Complete Step by Step Solution:
In the above question we are given with longitudinal stress which is defined as force per unit area and we have given the value of young’s modulus for that wire.
First, we will write down all the given quantities.
Young’s modulus (Y)= ${{10}^{11}}N{{m}^{-2}}$
longitudinal Stress = $1kgm{{m}^{-2}}$
we need to find out the strain in order to find out the percentage change in length.
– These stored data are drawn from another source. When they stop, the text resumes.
(** * Service-provider lifecycle engine (package [provider])

    A shallow embedding of [provider/provider.go] and [provider/types.go]:
    the global registry, the per-loader enable/configuration store, priority
    resolution with its in-place insertion sort, and the two-phase
    [LoadProviders] driver, followed by the properties proved about them. *)

From Stdlib Require Import ZArith Ascii.
From stdpp Require Import base option list gmap strings sorting.

Open Scope Z_scope.

(** ** Go values *)

Module Go.

(** A dynamically typed value stored behind [interface{}].  The type
    assertion [v.(int)] succeeds on [VInt] only: every other dynamic type,
    the nil interface included, makes it report [ok = false]. *)
Inductive value :=
| VNil
| VBool (b : bool)
| VInt (n : Z)
| VInt64 (n : Z)
| VFloat64 (bits : Z)
| VString (s : string).

(** [v.(int)] with the comma-ok form. *)
Definition assertInt (v : value) : option Z :=
  match v with
  | VInt n => Some n
  | _ => None
  end.

(** A value of type [map[string]interface{}]: [None] is the nil map, [Some m]
    an allocated map, possibly empty. *)
Abbreviation config := (option (gmap string value)).

(** [m[k]] on a map whose elements are interfaces: the nil interface when the
    key is missing. *)
Definition index (m : gmap string value) (k : string) : value :=
  default VNil (m !! k).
We know the formula, $Y=\dfrac{Stress}{Strain}$
Putting the values in this we get, ${{10}^{11}}N{{m}^{-2}}=\dfrac{1kgm{{m}^{-2}}}{Strain}$
$strain=\dfrac{1kgm{{m}^{-2}}}{{{10}^{11}}N{{m}^{-2}}}$

But we need to convert the $m{{m}^{2}}$into ${{m}^{2}}$ for that we need to know he conversion formula
1 $m{{m}^{2}}$= $1\times {{10}^{-6}}{{m}^{2}}$

Putting thus conversion into above formula we get,
$strain=\dfrac{1}{{{10}^{5}}}$ $kg{{N}^{-1}}$

Now we know that $Strain=\dfrac{\Delta L}{L}$
$Strain=\dfrac{\Delta L}{L}=\dfrac{1}{{{10}^{5}}}$

To find the percentage change in L we need to multiply this by 100
$\dfrac{\Delta L}{L}=\dfrac{1}{{{10}^{5}}}\times 100$
We will get $\Delta L=0.001$

Hence, we can conclude that option (B) is the correct answer for the above question.

Note:
Stress is defined as the force per unit area while strain is defined as the change or extension or elongation per unit length. Strain does not have any units; it is basically measured in percentage or ratio. The ratio of stress to the strain is defined as young’s modulus which shows how elastic a material is.